The effects of low intensity phototherapy or laser therapy are photochemical, not photothermal. Photons penetrate the dermis and are absorbed by the mitochondria (large organelle whose main function is to perform cellular aerobic respiration).
This photon energy is able to modulate the production of toxic reactive oxygen species in the follicle and induce transcription factors, part of it is converted to chemical energy in the form of adenosine triphosphate (ATP). This makes it possible to change the permeability of the cell membrane and to produce physiological changes that favor the growth of the hair causing the follicles to re-enter the growth phase or anagen phase and prolong the duration of the growth phase.
How is it apply?
There are two ways to apply phototherapy:
- By wearing a helmet which is usually applied at the dermatological center.
- With a special comb that the patient can take home.
Depending on the patient, one to three sessions per week will be taken. However, it is appropriate that this treatment is carried out for about 4 months.
Is it safe?
No Severe adverse effects were found in any studies.
In some cases it has been observed that:
- It can dry the skin.
- It can produce itchiness.
- It can Irritate the scalp.
None of these local discomforts caused the patient stop using the device.

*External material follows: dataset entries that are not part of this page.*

Definition getdents (f : File H) (buffer : list Z) (s : S)
  : outcome (result Z * list Z * File H * S) :=
  '(r, s') ← io_read_dir ops (f_inner f) s;
  match r with
  | Err _ => Val (Ok 0, buffer, f, s')
  | Ok dir_entries =>
      let start := Z.to_nat (f_offset f) in
      let '(out, finished) :=
        getdents_loop (drop start dir_entries) start (length buffer) MAX_ENTRIES 0 in
      Val (Ok (Z.of_nat (dirents_len out)), write_dirents out buffer,
           set_offset f (Z.of_nat finished), s')
  end.
End file.
#[global] Arguments entry_len : simpl never.
#[global] Arguments dirents_len : simpl never.

(** ** Directory listing *)
(** What a C library does with the buffer: a record's length is at byte 16,
    its name runs from byte 19 to the first zero byte. *)
Fixpoint c_string (bs : list Z) : string :=
  match bs with
  | [] => EmptyString
  | b :: bs => if b =? 0 then EmptyString else String (ascii_of_nat (Z.to_nat b)) (c_string bs)
  end.

Fixpoint parse_dirents (fuel : nat) (bs : list Z) : list string :=
  match fuel with
  | O => []
  | S fuel =>
      match bs with
      | [] => []
      | _ => let reclen := Z.to_nat (nth 16 bs 0 + 256 * nth 17 bs 0) in
             c_string (drop 19 bs) :: parse_dirents fuel (drop reclen bs)
      end
  end.

(** Names the code can represent: no zero byte, record length below 2^16. *)
Definition name_ok (x : DirEntry) : Prop :=
  Forall (λ c, c ≠ Ascii.zero) (String.list_ascii_of_string (de_filename x)) ∧ Z.of_nat (entry_len x) < 65536.

Lemma length_str_bytes s : length (str_bytes s) = String.length s.
Proof.
  unfold str_bytes. rewrite length_fmap. induction s as [|c s IH]; simpl; [done|]. by rewrite IH.
Qed.

Lemma length_dirent_bytes x : length (dirent_bytes x) = (20 + String.length (de_filename x))%nat.
Proof. unfold dirent_bytes. rewrite !length_app, !length_le_bytes, length_str_bytes. simpl. lia. Qed.

Lemma c_string_str_bytes s l :
  Forall (λ c, c ≠ Ascii.zero) (String.list_ascii_of_string s) → c_string (str_bytes s ++ 0 :: l) = s.
Proof.
  unfold str_bytes. induction s as [|c s IH]; simpl; [done|]. intros Hs. inversion_clear Hs as [|? ? Hc Hs'].
  destruct (Z.eqb_spec (Z.of_nat (nat_of_ascii c)) 0) as [E|E].
  - destruct Hc. assert (nat_of_ascii c = 0%nat) as E' by lia.
    rewrite <- (ascii_nat_embedding c), E'. done.
  - rewrite Nat2Z.id, ascii_nat_embedding. f_equal. by apply IH.
Qed.

Lemma le_bytes_2 v : 0 ≤ v < 65536 → nth 0 (le_bytes 2 v) 0 + 256 * nth 1 (le_bytes 2 v) 0 = v.
Proof. 
  intros Hv. unfold le_bytes. cbn [seq fmap list_fmap nth].
  change (256 ^ Z.of_nat 0) with 1. change (256 ^ Z.of_nat 1) with 256.
  Z.to_euclidean_division_equations. lia.
 Qed.

(** A record at the front of the buffer is parsed as its name. *)
Lemma parse_record x pad tail fuel :
  name_ok x → (length pad + length (dirent_bytes x) = entry_len x)%nat →
  parse_dirents (S fuel) ((dirent_bytes x ++ pad) ++ tail) = de_filename x :: parse_dirents fuel tail.
Proof.
  intros [Hz Hl] Hpad. set (bs := (dirent_bytes x ++ pad) ++ tail).
  set (v := Z.of_nat (entry_len x)).
  assert (bs = (le_bytes 8 0 ++ le_bytes 8 v) ++ le_bytes 2 v ++ le_bytes 1 0 ++
               str_bytes (de_filename x) ++ 0 :: pad ++ tail) as E.
  { unfold bs, dirent_bytes. fold v. by rewrite <- !app_assoc. }
  assert (Z.to_nat (nth 16 bs 0 + 256 * nth 17 bs 0) = entry_len x) as Hrec.
  { rewrite E, !app_nth2 by (rewrite length_app, !length_le_bytes; lia).
    rewrite length_app, !length_le_bytes. cbn [Nat.add Nat.sub].
    rewrite !app_nth1 by (rewrite length_le_bytes; lia).
    rewrite le_bytes_2 by (unfold v; lia). unfold v. lia. }
  assert (drop 19 bs = str_bytes (de_filename x) ++ 0 :: pad ++ tail) as Hname.
  { rewrite E, !app_assoc. rewrite <- (app_assoc _ (str_bytes _)). apply drop_app_length'.
    by rewrite !length_app, !length_le_bytes. }
  assert (drop (entry_len x) bs = tail) as Htail.
  { unfold bs. apply drop_app_length'. rewrite length_app. lia. }
  assert (bs ≠ []) as Hne by (rewrite E; by unfold le_bytes). 
  cbn [parse_dirents]. destruct bs as [|b bs0] eqn:Eb; [done|]. rewrite <- Eb in *.
  by rewrite Hrec, Hname, Htail, c_string_str_bytes.
Qed.

Lemma dirents_len_cons x xs : dirents_len (x :: xs) = (entry_len x + dirents_len xs)%nat.
Proof. done. Qed.

Lemma write_dirents_spec xs : ∀ buffer fuel,
  Forall name_ok xs → (dirents_len xs ≤ length buffer)%nat → (length xs < fuel)%nat →
  length (write_dirents xs buffer) = length buffer ∧
  parse_dirents fuel (take (dirents_len xs) (write_dirents xs buffer)) = de_filename <$> xs.
Proof.
  induction xs as [|x xs IH]; intros buffer fuel Hok Hlen Hf.
  { simpl. split; [done|]. rewrite take_0. by destruct fuel. }
  inversion_clear Hok as [|? ? Hx Hxs]. rewrite dirents_len_cons in Hlen.
  destruct fuel as [|fuel]; [lia|].
  assert (length (dirent_bytes x) + 5 = entry_len x)%nat as Hd
    by (rewrite length_dirent_bytes; unfold entry_len, DIRENT64_SIZE; lia).
  destruct (IH (drop (entry_len x) buffer) fuel) as [H1 H2]; [done|rewrite length_drop; lia|simpl in Hf; lia|].
  rewrite dirents_len_cons. cbn [write_dirents fmap list_fmap]. cbv zeta.
  set (pad := drop (length (dirent_bytes x)) (take (entry_len x) buffer)).
  assert (length pad = 5)%nat as Hpad by (unfold pad; rewrite length_drop, length_take; lia).
  rewrite app_assoc. split.
  - rewrite !length_app, H1, length_drop. lia.
  - rewrite take_app_add' by (rewrite length_app; lia).
    rewrite parse_record by (done || lia). f_equal. exact H2.
Qed.

(** ** The loop *)
Lemma getdents_loop_spec entries : ∀ i room budget fin,
  ∃ out rest, getdents_loop entries i room budget fin =
      (out, if bool_decide (out = []) then fin else (i + length out)%nat) ∧
    entries = out ++ rest ∧ (dirents_len out ≤ room)%nat ∧
    ∀ x rest', rest = x :: rest' → length out = budget ∨ (room - dirents_len out < entry_len x)%nat.
Proof.
  induction entries as [|x entries IH]; intros i room budget fin; simpl.
  { exists [], []. split_and!; try done. apply Nat.le_0_l. }
  destruct budget as [|budget].
  { exists [], (x :: entries). split_and!; try done; [apply Nat.le_0_l|auto]. }
  case_bool_decide as Hroom.
  { exists [], (x :: entries). split_and!; try done; [apply Nat.le_0_l|].
    intros y rest' [= -> _]. right. change (dirents_len []) with 0%nat. lia. }
  destruct (IH (i + 1)%nat (room - entry_len x)%nat budget (i + 1)%nat) as (out & rest & -> & -> & Hs & Hr).
  exists (x :: out), rest. split; [|split; [done|split]].
  - rewrite (bool_decide_eq_false_2 (x :: out = [])) by done. f_equal.
    case_bool_decide; subst; simpl; lia.
  - rewrite dirents_len_cons. lia.
  - intros y rest' ->. rewrite dirents_len_cons.
    destruct (Hr y rest' eq_refl); [left; simpl; lia|right; lia].
Qed.

Lemma entries_min_size xs : (25 * length xs ≤ dirents_len xs)%nat.
Proof. 
  induction xs as [|x xs IH]; [apply Nat.le_0_l|]. rewrite dirents_len_cons. simpl length.
  unfold entry_len, DIRENT64_SIZE. lia.
 Qed.

(** ** Listing a directory

    What [readdir] does: call [getdents] on the same buffer until it returns
    0, collecting the names. *)
Section list_dir.
Context {S H : Type} (ops : INodeOps S H).

Fixpoint list_dir (fuel : nat) (f : File H) (buffer : list Z) (s : S) : outcome (list string) :=
  match fuel with
  | O => Panic
  | Datatypes.S fuel =>
      '(r, buffer', f', s') ← getdents ops f buffer s;
      match r with
      | Ok n => if n =? 0 then Val []
                else rest ← list_dir fuel f' buffer' s';
                     Val (parse_dirents (length buffer') (take (Z.to_nat n) buffer') ++ rest)
      | Err _ => Panic
      end
  end.

Lemma list_dir_from entries s f n : ∀ buffer k fuel,
  (∀ s0, s0 = s → io_read_dir ops (f_inner f) s0 = Val (Ok entries, s0)) →
  Forall name_ok entries → Forall (λ x, (entry_len x ≤ n)%nat) entries → length buffer = n →
  (k ≤ length entries)%nat → (length entries - k < fuel)%nat →
  list_dir fuel (set_offset f (Z.of_nat k)) buffer s = Val (de_filename <$> drop k entries).
Proof.
  intros buffer k fuel Hrd Hok Hfit. revert buffer k. induction fuel as [|fuel IH]; intros buffer k Hb Hk Hf; [lia|].
  cbn [list_dir]. unfold getdents. simpl f_inner. rewrite Hrd by done. cbn [mbind outcome_bind].
  simpl f_offset. rewrite Nat2Z.id.
  destruct (getdents_loop_spec (drop k entries) k (length buffer) MAX_ENTRIES 0) as (out & rest & -> & Hdrop & Hsum & Hstop).
  cbn [mbind outcome_bind].
  assert (Forall name_ok out ∧ Forall name_ok rest) as [Hok1 Hok2].
  { apply Forall_app. rewrite <- Hdrop. by apply Forall_drop. }
  destruct out as [|x out].
  - simpl. destruct rest as [|x rest]; [by rewrite Hdrop|]. exfalso.
    destruct (Hstop x rest eq_refl) as [Hl|Hl]; [done|]. change (dirents_len []) with 0%nat in Hl.
    assert (x ∈ entries) as Hin by (rewrite <- (take_drop k entries), Hdrop; set_solver).
    rewrite Forall_forall in Hfit. specialize (Hfit x Hin). simpl in Hfit. lia.
  - rewrite bool_decide_eq_false_2 by done.
    assert (0 < dirents_len (x :: out))%nat as Hpos
      by (rewrite dirents_len_cons; unfold entry_len, DIRENT64_SIZE; lia).
    destruct (Z.eqb_spec (Z.of_nat (dirents_len (x :: out))) 0); [lia|].
    assert (length (drop k entries) = length (x :: out) + length rest)%nat as Hlen
      by (rewrite Hdrop, length_app; lia). rewrite length_drop in Hlen.
    pose proof (entries_min_size (x :: out)) as Hmin.
    destruct (write_dirents_spec (x :: out) buffer (length buffer) Hok1 Hsum) as [H1 H2].
    { simpl length in *. lia. }
    change (set_offset (set_offset f (Z.of_nat k)) (Z.of_nat (k + length (x :: out))))
      with (set_offset f (Z.of_nat (k + length (x :: out)))).
    rewrite IH; [|by rewrite H1|simpl in *; lia|simpl in *; lia]. cbn [mbind outcome_bind].
    rewrite H1, Nat2Z.id, H2. f_equal. rewrite Hdrop, <- drop_drop, Hdrop.
    rewrite drop_app_length, fmap_app. done.
Qed.
End list_dir.

(** C30: Listing a directory with [getdents] from the start, with any buffer
    that holds the longest record, terminates and yields the name of every
    entry exactly once and in order, whatever the number of calls the buffer
    and the 50-entry limit make necessary. *)
Theorem getdents_lists_all {S H} (ops : INodeOps S H) (f : File H) s entries buffer :
  io_read_dir ops (f_inner f) s = Val (Ok entries, s) →
  f_offset f = 0 → Forall name_ok entries →
  Forall (λ x, (entry_len x ≤ length buffer)%nat) entries →
  list_dir ops (Datatypes.S (length entries)) f buffer s = Val (de_filename <$> entries).
Proof.
  intros Hrd Hoff Hok Hfit.
  assert (f = set_offset f (Z.of_nat 0)) as -> by (destruct f; simpl in *; by subst).
  rewrite (list_dir_from ops entries s f (length buffer)); try done; [|lia|lia].
  intros s0 ->. exact Hrd.
Qed.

However, there are cases in which the use of low-power lasers is not advised. These cases are:
- People with a history of photosensitive diseases, such as lupus erythematosus.
- People taking some photosensitive medication.
- People intolerant to the sun or with injuries because of it.
- People with extensive surgeries on the scalp, such as those derived from an accident.
- People with complete alopecia.
CapMedica specialist physicians believe that the most effective for greater success is to combine phototherapy with low-power lasers with other treatments.
Additionally, it is a good alternative for those patients who want to stop their hair fall but do not want to take oral treatments that may be counterproductive with other medication they must be taken.